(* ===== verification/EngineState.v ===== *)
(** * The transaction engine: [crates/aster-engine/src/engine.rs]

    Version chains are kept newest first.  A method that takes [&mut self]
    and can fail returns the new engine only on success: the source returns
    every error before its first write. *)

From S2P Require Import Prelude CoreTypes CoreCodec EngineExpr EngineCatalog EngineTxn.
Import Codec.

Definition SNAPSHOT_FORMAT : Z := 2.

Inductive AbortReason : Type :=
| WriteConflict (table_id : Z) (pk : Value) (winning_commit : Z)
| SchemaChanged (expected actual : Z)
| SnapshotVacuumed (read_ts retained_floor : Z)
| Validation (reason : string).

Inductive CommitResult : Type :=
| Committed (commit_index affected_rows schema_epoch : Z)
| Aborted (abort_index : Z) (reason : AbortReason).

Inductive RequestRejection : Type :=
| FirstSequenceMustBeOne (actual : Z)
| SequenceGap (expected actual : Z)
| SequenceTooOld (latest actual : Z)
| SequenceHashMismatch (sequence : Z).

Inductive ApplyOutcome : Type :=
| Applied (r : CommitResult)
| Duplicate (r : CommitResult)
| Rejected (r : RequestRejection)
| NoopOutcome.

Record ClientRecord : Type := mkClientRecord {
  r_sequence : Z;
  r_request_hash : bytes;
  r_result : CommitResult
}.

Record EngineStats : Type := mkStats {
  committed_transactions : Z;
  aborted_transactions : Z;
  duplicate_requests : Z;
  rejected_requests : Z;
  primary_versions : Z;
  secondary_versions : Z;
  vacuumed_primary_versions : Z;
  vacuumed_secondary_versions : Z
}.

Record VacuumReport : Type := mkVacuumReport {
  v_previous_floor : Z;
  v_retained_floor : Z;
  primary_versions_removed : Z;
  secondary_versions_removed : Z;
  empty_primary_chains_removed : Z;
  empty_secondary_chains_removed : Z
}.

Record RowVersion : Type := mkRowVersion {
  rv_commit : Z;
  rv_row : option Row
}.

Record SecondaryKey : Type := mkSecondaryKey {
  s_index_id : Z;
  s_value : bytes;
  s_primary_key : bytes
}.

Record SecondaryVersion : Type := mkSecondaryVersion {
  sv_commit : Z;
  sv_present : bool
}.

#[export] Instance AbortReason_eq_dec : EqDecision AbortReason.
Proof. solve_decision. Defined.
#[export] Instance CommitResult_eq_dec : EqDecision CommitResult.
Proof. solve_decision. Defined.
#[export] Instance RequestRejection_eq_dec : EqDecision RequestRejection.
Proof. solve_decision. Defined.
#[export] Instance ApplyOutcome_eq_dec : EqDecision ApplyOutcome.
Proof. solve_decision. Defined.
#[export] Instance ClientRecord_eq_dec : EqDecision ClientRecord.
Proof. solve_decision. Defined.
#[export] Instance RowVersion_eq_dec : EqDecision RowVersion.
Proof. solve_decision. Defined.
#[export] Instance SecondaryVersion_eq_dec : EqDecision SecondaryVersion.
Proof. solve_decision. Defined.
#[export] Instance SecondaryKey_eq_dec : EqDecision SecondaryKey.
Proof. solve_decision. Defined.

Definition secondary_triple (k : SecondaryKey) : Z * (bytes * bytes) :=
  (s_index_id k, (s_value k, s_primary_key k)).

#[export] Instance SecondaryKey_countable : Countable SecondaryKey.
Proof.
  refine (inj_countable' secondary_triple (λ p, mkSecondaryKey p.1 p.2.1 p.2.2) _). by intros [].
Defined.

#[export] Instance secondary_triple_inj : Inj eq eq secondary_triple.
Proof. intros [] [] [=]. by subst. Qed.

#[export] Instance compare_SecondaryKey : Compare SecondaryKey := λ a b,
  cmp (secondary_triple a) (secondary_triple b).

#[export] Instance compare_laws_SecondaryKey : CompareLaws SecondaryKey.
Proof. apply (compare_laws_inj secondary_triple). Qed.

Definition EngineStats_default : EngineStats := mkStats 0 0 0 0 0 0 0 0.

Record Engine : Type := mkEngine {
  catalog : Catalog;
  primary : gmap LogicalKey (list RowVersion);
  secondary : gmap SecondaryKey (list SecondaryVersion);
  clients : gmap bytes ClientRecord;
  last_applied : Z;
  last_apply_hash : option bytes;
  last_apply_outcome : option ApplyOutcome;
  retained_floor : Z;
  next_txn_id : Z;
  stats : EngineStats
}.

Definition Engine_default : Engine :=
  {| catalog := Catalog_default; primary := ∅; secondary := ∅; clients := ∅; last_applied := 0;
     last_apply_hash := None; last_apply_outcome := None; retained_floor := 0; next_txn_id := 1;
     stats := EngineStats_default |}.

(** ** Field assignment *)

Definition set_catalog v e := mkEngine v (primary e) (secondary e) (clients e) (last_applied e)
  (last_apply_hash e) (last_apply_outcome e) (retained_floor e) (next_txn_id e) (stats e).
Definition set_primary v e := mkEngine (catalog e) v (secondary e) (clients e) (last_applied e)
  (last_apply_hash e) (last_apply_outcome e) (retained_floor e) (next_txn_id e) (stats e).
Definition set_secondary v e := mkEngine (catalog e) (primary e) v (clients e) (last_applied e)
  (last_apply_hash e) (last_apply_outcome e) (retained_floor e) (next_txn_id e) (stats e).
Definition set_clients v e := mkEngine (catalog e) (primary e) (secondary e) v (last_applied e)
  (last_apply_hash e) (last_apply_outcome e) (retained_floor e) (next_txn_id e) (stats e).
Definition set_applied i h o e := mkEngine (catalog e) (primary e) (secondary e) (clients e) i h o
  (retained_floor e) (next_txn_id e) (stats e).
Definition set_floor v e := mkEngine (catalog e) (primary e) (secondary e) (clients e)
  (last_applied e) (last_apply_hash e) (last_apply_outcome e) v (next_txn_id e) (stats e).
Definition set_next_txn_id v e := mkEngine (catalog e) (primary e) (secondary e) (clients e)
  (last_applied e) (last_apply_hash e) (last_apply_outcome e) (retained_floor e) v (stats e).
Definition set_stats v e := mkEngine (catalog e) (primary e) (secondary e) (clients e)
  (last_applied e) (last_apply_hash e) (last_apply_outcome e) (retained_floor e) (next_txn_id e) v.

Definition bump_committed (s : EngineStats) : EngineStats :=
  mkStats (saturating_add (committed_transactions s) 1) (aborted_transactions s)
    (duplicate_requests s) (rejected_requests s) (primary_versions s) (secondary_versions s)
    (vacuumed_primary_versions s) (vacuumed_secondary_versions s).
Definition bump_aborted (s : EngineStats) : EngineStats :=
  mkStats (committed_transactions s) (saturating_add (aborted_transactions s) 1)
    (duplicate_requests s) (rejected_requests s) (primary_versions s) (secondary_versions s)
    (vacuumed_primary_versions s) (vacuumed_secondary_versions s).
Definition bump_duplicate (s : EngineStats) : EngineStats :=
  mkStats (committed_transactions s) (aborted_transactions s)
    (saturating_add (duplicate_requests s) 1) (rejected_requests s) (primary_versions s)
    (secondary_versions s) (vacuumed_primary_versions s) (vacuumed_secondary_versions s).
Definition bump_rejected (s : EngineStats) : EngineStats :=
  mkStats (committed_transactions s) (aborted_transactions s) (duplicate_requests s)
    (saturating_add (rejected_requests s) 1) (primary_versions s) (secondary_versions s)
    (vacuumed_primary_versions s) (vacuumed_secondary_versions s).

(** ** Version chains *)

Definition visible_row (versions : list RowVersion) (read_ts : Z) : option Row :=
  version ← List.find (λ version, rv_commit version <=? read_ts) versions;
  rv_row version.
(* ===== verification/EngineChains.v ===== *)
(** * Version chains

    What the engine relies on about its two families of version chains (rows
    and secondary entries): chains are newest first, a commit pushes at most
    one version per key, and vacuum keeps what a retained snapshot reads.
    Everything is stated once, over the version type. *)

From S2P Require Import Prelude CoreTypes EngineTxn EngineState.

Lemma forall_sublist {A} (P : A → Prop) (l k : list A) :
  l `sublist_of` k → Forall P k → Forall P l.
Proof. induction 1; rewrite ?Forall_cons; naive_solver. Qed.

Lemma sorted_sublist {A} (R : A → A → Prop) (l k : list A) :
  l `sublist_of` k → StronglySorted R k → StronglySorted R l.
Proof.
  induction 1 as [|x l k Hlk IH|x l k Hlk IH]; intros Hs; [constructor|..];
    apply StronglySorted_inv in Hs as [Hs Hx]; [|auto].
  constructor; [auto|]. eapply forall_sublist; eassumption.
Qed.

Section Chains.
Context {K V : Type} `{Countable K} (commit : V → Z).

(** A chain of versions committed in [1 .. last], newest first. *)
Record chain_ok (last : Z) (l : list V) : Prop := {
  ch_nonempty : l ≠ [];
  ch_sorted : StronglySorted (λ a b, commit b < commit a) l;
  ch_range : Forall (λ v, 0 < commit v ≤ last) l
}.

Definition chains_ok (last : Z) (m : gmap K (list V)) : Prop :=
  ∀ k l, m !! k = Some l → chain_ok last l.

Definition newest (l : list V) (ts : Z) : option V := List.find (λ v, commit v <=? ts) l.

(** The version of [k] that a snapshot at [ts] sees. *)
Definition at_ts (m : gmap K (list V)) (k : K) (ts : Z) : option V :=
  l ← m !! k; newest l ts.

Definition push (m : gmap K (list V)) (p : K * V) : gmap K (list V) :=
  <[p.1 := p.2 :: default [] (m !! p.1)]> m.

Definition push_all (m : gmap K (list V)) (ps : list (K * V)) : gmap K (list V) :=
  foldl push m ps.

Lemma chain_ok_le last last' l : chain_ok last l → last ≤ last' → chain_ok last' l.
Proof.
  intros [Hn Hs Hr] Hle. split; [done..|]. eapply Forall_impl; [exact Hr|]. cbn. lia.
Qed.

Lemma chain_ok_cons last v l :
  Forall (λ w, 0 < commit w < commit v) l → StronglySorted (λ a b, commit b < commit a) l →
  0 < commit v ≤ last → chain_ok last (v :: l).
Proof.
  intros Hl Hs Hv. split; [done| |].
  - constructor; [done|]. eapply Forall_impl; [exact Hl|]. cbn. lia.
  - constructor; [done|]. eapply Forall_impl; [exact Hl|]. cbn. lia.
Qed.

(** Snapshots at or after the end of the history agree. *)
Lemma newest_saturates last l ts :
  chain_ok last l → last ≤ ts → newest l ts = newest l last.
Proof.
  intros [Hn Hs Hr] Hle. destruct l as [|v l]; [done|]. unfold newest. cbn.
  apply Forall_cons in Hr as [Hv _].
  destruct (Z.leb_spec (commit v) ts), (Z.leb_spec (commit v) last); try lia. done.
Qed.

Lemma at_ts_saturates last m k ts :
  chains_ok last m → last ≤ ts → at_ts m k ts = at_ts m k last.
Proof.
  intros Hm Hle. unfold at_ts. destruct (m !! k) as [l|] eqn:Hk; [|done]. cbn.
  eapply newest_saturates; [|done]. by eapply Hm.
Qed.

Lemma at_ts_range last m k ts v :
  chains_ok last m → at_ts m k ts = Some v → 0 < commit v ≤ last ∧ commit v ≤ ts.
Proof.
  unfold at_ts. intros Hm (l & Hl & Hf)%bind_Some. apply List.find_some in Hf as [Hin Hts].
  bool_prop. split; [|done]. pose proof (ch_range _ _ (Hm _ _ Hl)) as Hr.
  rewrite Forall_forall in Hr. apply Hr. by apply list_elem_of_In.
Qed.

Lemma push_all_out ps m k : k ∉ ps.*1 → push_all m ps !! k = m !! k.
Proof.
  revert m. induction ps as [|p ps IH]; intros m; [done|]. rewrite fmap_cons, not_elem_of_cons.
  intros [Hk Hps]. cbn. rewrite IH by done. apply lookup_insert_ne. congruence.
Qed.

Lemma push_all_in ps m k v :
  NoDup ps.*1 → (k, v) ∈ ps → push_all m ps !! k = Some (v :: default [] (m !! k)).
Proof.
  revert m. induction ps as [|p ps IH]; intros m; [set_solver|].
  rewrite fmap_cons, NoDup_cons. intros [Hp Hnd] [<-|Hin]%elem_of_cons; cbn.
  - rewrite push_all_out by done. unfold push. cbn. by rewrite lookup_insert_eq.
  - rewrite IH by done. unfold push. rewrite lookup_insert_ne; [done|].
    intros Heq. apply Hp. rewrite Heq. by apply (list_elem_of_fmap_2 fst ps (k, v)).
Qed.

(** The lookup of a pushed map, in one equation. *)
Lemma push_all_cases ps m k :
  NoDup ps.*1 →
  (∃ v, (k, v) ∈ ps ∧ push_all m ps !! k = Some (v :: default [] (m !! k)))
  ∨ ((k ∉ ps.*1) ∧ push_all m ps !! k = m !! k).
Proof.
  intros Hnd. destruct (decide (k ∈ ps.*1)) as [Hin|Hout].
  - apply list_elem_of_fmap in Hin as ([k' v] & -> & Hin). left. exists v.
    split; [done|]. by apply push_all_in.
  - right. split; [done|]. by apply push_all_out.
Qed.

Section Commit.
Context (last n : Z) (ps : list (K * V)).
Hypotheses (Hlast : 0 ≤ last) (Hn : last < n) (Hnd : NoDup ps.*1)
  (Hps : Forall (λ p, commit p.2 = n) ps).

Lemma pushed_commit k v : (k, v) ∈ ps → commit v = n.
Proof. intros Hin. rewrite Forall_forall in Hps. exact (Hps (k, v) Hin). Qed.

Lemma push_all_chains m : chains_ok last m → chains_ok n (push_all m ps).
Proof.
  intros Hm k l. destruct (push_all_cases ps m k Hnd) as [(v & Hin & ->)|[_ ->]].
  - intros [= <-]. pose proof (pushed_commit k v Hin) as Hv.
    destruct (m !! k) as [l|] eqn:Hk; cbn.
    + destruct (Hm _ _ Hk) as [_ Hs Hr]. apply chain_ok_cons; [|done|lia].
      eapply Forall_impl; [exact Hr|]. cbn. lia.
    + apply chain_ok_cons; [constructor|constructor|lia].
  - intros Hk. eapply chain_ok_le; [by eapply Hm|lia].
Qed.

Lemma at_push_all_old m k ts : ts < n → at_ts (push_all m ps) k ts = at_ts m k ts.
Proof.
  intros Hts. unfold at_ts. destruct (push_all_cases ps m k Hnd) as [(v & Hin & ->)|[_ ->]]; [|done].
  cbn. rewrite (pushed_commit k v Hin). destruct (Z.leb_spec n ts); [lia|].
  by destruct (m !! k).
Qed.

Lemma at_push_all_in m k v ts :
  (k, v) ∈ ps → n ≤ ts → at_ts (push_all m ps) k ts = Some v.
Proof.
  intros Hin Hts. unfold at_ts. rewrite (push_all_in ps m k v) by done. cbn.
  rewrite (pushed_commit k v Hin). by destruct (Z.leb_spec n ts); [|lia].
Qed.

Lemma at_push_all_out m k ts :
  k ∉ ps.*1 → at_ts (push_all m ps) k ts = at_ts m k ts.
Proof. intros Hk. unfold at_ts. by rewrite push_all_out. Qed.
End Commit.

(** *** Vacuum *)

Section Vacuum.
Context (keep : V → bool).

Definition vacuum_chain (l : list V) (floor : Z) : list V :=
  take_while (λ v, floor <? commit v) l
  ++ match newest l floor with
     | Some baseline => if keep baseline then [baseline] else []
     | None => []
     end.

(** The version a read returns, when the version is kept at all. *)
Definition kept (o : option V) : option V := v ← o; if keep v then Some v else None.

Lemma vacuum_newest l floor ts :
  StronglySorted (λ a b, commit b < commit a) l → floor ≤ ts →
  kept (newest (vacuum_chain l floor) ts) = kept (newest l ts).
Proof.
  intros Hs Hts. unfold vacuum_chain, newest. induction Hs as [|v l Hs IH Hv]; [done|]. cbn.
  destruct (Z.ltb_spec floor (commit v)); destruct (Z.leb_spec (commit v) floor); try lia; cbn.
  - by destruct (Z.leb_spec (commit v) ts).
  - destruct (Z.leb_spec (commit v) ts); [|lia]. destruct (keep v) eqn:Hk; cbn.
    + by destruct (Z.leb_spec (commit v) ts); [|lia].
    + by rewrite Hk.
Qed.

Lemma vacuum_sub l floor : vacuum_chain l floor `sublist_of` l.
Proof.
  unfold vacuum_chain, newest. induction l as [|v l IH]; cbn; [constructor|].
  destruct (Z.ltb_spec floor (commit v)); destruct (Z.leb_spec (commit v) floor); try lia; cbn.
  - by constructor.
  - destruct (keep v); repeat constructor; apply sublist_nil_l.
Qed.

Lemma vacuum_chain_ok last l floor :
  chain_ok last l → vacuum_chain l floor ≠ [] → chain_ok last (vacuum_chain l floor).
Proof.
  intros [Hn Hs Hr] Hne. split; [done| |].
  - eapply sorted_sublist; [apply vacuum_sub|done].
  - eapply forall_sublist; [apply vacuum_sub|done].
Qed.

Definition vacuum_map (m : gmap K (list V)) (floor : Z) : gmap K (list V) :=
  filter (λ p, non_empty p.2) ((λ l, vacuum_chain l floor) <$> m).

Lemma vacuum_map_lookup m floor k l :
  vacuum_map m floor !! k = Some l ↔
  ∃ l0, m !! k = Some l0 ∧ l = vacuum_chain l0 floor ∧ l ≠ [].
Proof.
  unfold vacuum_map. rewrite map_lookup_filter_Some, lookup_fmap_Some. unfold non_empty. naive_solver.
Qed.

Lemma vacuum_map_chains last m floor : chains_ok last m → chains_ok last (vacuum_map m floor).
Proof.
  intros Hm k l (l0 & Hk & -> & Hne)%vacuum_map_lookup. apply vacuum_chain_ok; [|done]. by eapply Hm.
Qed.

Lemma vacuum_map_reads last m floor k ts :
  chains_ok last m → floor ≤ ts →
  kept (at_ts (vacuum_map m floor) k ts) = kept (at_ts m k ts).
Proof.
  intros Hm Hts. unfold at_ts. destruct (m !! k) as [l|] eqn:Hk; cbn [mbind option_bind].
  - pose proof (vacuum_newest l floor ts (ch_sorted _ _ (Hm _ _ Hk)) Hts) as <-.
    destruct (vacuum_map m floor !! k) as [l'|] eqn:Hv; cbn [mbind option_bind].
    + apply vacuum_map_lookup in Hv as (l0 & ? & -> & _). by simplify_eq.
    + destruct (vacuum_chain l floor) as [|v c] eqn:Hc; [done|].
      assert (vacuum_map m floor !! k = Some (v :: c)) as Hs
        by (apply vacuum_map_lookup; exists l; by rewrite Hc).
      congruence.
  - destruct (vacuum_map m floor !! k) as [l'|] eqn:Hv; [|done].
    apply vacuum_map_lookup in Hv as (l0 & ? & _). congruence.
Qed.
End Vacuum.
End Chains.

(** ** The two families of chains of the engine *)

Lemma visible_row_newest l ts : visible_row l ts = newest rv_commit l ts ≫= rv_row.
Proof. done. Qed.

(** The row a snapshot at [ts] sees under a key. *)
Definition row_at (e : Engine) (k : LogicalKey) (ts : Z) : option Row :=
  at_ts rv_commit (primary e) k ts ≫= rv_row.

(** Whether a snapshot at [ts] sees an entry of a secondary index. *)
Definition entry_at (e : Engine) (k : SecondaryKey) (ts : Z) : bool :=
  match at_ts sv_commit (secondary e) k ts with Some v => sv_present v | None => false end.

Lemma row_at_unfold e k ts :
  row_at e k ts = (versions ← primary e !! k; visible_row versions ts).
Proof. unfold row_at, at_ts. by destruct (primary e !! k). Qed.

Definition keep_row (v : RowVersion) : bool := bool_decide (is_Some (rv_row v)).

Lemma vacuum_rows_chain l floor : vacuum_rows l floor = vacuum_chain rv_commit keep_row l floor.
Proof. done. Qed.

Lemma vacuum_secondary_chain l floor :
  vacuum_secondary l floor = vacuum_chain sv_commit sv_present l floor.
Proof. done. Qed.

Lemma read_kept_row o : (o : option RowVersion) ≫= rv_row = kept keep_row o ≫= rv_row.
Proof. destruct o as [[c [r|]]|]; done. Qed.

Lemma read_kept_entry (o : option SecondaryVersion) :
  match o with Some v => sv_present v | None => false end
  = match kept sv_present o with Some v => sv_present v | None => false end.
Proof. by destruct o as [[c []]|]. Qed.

------------------------------------------------------------------------

- TASK: Here the output must be the lines above from the line with "rewrite fmap_cons, NoDup_cons." to the line with "- rewrite IH", both included, duplicated word for word and nothing else.

- EXPECTED OUTPUT:
  rewrite fmap_cons, NoDup_cons. intros [Hp Hnd] [<-|Hin]%elem_of_cons; cbn.
  - rewrite push_all_out by done. unfold push. cbn. by rewrite lookup_insert_eq.
  - rewrite IH by done. unfold push. rewrite lookup_insert_ne; [done|].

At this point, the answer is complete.